(** Attribute access on the mutable tables. *)
Abbreviation the_incident := (deref incidents).
Abbreviation the_proposal := (deref action_proposals).
Abbreviation the_execution := (deref action_executions).
Abbreviation the_approval := (deref approvals).
Abbreviation the_security_event := (deref security_events).
Abbreviation the_quarantine := (deref quarantine_records).
Abbreviation set_incident := (assign upd_incidents).
Abbreviation set_proposal := (assign upd_action_proposals).
Abbreviation set_execution := (assign upd_action_executions).
Abbreviation set_approval := (assign upd_approvals).
Abbreviation set_security_event := (assign upd_security_events).
Abbreviation set_quarantine := (assign upd_quarantine_records).
Abbreviation set_runbook_execution := (assign upd_runbook_executions).

(** ** A concrete environment

    A counter that is the clock, the identifiers and the monotonic time; the
    broker refuses every third message.  The examples and the instantiations of
    the theorems run on it. *)

Definition bench_runtime : Runtime Z := {|
  rt_now := λ x, (1700000000000000 + x * 1000000, x + 1);
  rt_monotonic := λ x, (x * 1000, x + 1);
  rt_sleep := λ d x, x + d / 1000 + 1;
  rt_uuid4 := λ x, (Z.to_N x, x + 1);
  rt_send_task := λ _ _ x, (if x mod 3 =? 0 then Some (PyError "OperationalError" "broker")
                            else None, x + 1);
|}.

Definition bench_world (db : Database) : World Z :=
  {| work := db; committed := db; metrics := ∅; trace := []; ext := 1 |}.

(** The result of a run that is known to return. *)
Lemma run_of {A} (run : res A * World Z) a : run.1 = Ok a → run = (Ok a, run.2).
Proof. destruct run. by intros [= ->]. Qed.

→ **PROBLEM DESCRIPTION**
Every entry needs to be retyped exactly.

→ **FINISHED EXERCISE**
(** Attribute access on the mutable tables. *)
Abbreviation the_incident := (deref incidents).
Abbreviation the_proposal := (deref action_proposals).
Abbreviation the_execution := (deref action_executions).
Abbreviation the_approval := (deref approvals).
Abbreviation the_security_event := (deref security_events).
Abbreviation the_quarantine := (deref quarantine_records).
Abbreviation set_incident := (assign upd_incidents).
Abbreviation set_proposal := (assign upd_action_proposals).
Abbreviation set_execution := (assign upd_action_executions).
Abbreviation set_approval := (assign upd_approvals).
Abbreviation set_security_event := (assign upd_security_events).
Abbreviation set_quarantine := (assign upd_quarantine_records).
Abbreviation set_runbook_execution := (assign upd_runbook_executions).

(** ** A concrete environment

    A counter that is the clock, the identifiers and the monotonic time; the
    broker refuses every third message.  The examples and the instantiations of
    the theorems run on it. *)

Definition bench_runtime : Runtime Z := {|
  rt_now := λ x, (1700000000000000 + x * 1000000, x + 1);
  rt_monotonic := λ x, (x * 1000, x + 1);
  rt_sleep := λ d x, x + d / 1000 + 1;
  rt_uuid4 := λ x, (Z.to_N x, x + 1);
  rt_send_task := λ _ _ x, (if x mod 3 =? 0 then Some (PyError "OperationalError" "broker")
                            else None, x + 1);
|}.

Definition bench_world (db : Database) : World Z :=
  {| work := db; committed := db; metrics := ∅; trace := []; ext := 1 |}.

(** The result of a run that is known to return. *)
Lemma run_of {A} (run : res A * World Z) a : run.1 = Ok a → run = (Ok a, run.2).
Proof. destruct run. by intros [= ->]. Qed.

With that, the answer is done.